Exactly as they appear below, repeat the lines from the one with "Definition install_fd (process" through the one with "let! write_end := new_object", and no others.

Dataset entries
[Start of Attachment]

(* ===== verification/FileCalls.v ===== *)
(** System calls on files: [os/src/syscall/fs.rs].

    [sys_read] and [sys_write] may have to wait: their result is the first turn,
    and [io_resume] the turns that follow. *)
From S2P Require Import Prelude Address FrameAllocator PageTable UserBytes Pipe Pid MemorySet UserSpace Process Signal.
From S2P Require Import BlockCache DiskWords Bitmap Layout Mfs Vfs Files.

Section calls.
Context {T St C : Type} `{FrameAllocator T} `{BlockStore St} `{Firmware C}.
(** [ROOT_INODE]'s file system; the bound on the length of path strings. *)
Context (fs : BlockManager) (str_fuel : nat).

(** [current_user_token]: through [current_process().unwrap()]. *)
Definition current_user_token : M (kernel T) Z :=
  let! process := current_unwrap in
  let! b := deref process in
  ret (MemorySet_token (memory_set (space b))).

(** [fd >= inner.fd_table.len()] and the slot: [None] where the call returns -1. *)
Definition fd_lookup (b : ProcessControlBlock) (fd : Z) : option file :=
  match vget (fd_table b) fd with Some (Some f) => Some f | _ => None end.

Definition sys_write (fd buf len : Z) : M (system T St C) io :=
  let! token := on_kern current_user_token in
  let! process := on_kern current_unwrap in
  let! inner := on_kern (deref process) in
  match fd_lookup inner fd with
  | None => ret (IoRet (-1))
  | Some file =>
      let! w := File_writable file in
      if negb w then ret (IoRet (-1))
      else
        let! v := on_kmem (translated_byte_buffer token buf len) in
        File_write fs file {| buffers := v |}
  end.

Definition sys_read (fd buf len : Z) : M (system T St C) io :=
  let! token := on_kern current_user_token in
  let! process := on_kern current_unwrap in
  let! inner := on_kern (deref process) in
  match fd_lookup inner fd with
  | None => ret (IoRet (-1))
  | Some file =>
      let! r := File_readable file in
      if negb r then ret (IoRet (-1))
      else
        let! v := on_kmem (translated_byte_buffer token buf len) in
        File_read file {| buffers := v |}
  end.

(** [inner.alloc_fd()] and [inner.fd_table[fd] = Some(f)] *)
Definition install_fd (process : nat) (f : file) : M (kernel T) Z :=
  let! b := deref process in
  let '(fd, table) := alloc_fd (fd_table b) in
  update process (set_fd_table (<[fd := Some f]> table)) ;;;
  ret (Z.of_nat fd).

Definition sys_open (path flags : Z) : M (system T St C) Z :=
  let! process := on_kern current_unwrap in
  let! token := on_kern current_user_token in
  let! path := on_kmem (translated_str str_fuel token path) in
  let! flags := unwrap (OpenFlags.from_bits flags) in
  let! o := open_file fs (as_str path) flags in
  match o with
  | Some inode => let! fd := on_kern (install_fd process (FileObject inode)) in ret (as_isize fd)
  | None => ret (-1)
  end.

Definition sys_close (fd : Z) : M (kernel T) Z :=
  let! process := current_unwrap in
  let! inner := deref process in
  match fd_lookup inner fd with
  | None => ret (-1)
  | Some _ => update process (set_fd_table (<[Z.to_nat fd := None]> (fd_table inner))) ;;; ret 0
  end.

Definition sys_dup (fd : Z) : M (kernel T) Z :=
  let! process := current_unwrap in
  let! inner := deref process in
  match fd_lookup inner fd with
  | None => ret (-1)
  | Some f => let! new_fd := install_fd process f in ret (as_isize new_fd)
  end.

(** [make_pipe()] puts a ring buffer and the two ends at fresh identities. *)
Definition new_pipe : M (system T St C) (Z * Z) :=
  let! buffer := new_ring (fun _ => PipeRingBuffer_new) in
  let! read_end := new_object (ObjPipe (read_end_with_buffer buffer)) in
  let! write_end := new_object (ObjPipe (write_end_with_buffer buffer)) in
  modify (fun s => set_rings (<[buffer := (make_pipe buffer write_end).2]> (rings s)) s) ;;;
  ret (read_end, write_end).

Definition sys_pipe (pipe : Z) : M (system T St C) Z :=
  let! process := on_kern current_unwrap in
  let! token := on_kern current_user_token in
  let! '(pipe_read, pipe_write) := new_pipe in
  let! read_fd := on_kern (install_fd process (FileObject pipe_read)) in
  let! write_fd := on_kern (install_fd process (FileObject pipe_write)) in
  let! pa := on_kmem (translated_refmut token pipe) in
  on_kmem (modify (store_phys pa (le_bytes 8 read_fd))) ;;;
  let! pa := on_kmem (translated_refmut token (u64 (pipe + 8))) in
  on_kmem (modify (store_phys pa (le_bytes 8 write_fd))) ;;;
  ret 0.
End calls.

[End of Attachment]
[Start of Attachment]

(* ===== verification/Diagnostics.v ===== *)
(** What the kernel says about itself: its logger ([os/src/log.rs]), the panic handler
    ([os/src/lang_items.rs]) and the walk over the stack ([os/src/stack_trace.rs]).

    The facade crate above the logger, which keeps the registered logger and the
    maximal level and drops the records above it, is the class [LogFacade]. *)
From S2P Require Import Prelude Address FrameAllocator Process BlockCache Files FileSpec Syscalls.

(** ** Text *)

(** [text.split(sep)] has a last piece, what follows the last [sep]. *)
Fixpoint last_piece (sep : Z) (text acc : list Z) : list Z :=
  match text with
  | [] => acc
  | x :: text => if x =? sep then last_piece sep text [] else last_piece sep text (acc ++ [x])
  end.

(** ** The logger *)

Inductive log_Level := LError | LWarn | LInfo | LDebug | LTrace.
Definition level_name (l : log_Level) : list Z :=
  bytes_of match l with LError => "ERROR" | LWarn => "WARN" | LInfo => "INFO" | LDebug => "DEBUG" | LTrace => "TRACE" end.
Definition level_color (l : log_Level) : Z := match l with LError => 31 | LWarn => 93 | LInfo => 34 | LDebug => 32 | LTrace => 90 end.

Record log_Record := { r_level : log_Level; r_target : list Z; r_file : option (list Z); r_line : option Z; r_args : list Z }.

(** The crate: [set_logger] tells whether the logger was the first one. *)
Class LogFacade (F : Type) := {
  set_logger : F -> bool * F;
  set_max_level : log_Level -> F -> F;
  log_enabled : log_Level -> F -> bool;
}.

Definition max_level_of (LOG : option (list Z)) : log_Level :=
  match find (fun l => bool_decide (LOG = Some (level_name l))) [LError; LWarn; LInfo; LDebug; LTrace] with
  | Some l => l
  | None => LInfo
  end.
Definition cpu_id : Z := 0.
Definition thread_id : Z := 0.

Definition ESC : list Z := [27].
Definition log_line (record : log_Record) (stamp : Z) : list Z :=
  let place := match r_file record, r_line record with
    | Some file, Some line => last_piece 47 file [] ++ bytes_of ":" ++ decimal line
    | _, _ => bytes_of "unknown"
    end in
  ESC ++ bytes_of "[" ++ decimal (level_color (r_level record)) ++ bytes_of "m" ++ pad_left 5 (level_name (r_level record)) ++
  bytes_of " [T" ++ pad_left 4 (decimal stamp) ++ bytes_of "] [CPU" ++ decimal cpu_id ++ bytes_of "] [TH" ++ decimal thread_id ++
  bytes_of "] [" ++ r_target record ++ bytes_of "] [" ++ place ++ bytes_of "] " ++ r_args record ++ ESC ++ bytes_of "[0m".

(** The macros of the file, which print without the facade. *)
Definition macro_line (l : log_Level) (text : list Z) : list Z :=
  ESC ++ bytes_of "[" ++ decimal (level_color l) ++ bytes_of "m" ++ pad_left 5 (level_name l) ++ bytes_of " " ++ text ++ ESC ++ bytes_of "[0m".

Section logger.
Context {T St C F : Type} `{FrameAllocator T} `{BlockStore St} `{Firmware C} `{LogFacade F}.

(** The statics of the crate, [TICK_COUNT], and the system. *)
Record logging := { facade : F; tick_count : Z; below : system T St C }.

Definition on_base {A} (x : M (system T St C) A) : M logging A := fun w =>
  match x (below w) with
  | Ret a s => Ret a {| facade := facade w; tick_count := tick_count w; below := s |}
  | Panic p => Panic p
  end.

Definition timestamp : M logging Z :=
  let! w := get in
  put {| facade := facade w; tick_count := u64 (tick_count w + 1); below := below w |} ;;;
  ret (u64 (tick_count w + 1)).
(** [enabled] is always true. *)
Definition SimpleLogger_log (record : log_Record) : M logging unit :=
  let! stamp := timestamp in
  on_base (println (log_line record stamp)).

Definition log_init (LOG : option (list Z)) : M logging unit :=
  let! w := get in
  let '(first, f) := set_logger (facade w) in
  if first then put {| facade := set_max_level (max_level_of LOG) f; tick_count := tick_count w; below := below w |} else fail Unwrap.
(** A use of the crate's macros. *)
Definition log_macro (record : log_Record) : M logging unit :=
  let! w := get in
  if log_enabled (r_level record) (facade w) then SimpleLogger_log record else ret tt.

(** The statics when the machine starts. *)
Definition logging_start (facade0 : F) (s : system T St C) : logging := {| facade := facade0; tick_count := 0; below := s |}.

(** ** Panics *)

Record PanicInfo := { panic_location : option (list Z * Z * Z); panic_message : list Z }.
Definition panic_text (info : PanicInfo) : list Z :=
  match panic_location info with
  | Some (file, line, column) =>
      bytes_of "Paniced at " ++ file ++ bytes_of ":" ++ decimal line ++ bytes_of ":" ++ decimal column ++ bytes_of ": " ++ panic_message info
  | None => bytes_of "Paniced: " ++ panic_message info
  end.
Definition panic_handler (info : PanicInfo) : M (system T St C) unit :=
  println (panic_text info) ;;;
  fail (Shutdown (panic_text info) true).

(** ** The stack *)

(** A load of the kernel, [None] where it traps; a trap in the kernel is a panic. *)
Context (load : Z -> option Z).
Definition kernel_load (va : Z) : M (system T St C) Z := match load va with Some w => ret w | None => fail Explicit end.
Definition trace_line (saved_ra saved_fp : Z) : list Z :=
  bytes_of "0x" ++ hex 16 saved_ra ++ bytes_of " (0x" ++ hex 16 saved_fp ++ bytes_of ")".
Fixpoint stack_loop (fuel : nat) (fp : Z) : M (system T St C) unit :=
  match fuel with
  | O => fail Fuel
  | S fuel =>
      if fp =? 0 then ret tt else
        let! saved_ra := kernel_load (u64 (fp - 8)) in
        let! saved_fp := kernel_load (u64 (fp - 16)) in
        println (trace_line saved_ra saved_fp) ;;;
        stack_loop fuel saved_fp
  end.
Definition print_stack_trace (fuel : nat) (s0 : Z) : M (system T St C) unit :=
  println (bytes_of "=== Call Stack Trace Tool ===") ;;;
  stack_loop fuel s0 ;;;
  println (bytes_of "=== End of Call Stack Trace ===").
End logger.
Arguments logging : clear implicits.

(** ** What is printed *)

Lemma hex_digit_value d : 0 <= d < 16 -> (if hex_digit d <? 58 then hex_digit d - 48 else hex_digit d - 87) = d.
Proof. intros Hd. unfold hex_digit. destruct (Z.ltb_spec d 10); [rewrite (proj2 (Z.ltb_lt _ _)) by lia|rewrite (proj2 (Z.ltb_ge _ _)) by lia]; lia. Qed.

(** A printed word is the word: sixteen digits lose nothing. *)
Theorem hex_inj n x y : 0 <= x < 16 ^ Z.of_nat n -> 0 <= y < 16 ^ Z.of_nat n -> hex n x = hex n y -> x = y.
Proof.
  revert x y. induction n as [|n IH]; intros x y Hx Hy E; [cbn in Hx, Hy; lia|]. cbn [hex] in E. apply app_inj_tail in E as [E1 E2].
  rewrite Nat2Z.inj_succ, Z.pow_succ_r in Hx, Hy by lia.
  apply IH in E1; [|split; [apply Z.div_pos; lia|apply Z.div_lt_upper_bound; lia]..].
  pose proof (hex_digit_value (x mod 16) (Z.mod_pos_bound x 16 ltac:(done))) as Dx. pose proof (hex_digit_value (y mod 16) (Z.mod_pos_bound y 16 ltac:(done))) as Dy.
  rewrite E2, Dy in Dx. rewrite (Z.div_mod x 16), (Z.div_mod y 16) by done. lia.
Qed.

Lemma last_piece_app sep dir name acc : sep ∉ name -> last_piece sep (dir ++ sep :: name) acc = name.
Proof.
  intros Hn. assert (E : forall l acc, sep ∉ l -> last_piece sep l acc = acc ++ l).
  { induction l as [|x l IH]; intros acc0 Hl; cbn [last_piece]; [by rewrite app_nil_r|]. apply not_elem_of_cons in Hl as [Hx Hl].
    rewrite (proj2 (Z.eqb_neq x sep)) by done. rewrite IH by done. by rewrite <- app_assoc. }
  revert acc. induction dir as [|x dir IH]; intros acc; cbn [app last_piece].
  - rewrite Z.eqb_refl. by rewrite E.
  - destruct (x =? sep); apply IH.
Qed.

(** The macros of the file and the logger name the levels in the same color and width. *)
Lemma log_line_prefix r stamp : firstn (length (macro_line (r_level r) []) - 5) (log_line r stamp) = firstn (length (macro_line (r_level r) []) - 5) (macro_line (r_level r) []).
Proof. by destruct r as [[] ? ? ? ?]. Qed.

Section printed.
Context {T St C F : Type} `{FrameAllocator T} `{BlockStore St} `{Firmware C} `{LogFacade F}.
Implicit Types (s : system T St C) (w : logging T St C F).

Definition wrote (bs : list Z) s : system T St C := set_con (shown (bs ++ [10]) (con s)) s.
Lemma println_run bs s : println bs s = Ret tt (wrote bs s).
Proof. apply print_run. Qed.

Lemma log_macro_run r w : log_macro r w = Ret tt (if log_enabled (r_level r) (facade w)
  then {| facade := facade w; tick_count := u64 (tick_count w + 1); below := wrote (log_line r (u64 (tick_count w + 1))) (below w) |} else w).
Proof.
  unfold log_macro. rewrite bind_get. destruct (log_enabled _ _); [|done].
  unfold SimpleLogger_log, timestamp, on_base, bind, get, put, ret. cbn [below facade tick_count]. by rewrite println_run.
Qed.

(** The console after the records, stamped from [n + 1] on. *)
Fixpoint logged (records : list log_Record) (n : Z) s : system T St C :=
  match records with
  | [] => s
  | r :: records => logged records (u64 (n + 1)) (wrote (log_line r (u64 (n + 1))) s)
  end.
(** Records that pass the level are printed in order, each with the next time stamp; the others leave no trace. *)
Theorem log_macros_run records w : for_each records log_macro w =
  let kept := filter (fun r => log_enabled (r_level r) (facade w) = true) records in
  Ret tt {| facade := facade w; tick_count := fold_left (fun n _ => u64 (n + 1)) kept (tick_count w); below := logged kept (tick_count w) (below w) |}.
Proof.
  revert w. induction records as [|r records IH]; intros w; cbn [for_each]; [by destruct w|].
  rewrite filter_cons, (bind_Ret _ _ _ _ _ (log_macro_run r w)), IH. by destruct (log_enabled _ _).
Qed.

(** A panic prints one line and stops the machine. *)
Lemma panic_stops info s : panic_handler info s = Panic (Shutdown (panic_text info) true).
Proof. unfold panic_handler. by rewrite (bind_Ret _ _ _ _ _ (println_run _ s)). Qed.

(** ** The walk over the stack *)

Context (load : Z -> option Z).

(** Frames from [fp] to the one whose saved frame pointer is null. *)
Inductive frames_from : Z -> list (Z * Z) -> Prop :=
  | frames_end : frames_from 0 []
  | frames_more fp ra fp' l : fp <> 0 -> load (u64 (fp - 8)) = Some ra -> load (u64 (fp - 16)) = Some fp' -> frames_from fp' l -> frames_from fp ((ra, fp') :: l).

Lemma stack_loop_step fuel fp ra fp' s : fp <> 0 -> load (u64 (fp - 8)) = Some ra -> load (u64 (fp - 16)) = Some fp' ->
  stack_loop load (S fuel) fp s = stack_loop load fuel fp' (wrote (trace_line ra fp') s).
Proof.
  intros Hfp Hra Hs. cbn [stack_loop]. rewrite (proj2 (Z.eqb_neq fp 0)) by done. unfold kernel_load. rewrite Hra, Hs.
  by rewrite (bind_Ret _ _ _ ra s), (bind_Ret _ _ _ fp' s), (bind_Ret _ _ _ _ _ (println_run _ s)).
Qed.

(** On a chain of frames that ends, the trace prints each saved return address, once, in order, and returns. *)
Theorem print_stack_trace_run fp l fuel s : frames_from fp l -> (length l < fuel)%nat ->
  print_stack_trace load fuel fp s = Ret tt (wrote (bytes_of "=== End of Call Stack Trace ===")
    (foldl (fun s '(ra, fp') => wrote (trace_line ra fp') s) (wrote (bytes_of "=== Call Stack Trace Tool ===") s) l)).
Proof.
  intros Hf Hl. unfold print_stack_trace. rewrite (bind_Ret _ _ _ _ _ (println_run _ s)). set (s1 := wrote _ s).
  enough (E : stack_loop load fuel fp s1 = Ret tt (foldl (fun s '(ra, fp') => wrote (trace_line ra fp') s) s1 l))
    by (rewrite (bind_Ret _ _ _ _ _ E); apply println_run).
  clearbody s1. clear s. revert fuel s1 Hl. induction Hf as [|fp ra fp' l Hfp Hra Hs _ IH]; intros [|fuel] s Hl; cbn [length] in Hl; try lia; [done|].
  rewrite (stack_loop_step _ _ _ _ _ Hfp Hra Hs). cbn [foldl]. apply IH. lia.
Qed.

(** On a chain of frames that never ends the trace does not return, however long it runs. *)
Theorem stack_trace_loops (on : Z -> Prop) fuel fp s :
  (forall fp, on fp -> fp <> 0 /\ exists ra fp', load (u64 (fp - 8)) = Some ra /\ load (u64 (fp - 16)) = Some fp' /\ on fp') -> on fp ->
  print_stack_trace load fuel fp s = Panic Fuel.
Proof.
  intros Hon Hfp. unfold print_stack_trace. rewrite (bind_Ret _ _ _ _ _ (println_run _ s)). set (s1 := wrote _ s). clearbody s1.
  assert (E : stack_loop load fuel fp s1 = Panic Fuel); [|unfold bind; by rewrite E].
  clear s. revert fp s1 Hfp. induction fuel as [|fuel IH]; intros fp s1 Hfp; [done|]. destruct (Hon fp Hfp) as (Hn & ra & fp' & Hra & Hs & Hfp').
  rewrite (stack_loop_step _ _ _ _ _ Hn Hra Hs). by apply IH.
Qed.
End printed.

[End of Attachment]
[Start of Attachment]

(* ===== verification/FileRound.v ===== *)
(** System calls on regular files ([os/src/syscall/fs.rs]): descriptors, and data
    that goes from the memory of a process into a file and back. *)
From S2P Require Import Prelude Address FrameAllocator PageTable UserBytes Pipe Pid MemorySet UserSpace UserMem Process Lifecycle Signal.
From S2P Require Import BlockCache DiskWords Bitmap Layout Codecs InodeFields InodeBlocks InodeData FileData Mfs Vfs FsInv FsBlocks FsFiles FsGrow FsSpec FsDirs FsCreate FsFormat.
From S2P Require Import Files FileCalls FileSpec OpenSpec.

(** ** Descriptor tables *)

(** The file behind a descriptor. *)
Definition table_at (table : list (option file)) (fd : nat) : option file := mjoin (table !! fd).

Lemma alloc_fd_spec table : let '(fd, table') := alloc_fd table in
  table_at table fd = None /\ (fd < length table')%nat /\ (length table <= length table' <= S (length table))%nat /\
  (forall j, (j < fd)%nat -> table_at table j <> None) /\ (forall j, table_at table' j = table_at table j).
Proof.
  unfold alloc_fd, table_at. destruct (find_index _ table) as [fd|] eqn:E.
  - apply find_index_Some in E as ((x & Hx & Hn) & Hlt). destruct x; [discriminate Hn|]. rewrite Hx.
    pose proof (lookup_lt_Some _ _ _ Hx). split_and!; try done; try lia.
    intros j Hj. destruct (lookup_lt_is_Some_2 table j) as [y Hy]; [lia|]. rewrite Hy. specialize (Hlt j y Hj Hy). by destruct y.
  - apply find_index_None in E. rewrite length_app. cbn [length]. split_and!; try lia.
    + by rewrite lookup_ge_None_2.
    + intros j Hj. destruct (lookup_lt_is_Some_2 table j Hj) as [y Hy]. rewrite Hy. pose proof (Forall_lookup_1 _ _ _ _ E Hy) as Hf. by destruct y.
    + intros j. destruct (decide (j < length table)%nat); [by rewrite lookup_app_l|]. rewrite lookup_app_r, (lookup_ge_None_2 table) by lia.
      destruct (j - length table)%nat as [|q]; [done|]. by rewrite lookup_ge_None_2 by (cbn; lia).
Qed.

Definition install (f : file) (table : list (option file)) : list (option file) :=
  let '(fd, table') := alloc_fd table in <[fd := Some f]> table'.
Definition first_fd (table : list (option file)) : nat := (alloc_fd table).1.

[End of Attachment]

(Finished task):
Definition install_fd (process : nat) (f : file) : M (kernel T) Z :=
  let! b := deref process in
  let '(fd, table) := alloc_fd (fd_table b) in
  update process (set_fd_table (<[fd := Some f]> table)) ;;;
  ret (Z.of_nat fd).

Definition sys_open (path flags : Z) : M (system T St C) Z :=
  let! process := on_kern current_unwrap in
  let! token := on_kern current_user_token in
  let! path := on_kmem (translated_str str_fuel token path) in
  let! flags := unwrap (OpenFlags.from_bits flags) in
  let! o := open_file fs (as_str path) flags in
  match o with
  | Some inode => let! fd := on_kern (install_fd process (FileObject inode)) in ret (as_isize fd)
  | None => ret (-1)
  end.

Definition sys_close (fd : Z) : M (kernel T) Z :=
  let! process := current_unwrap in
  let! inner := deref process in
  match fd_lookup inner fd with
  | None => ret (-1)
  | Some _ => update process (set_fd_table (<[Z.to_nat fd := None]> (fd_table inner))) ;;; ret 0
  end.

Definition sys_dup (fd : Z) : M (kernel T) Z :=
  let! process := current_unwrap in
  let! inner := deref process in
  match fd_lookup inner fd with
  | None => ret (-1)
  | Some f => let! new_fd := install_fd process f in ret (as_isize new_fd)
  end.

(** [make_pipe()] puts a ring buffer and the two ends at fresh identities. *)
Definition new_pipe : M (system T St C) (Z * Z) :=
  let! buffer := new_ring (fun _ => PipeRingBuffer_new) in
  let! read_end := new_object (ObjPipe (read_end_with_buffer buffer)) in
  let! write_end := new_object (ObjPipe (write_end_with_buffer buffer)) in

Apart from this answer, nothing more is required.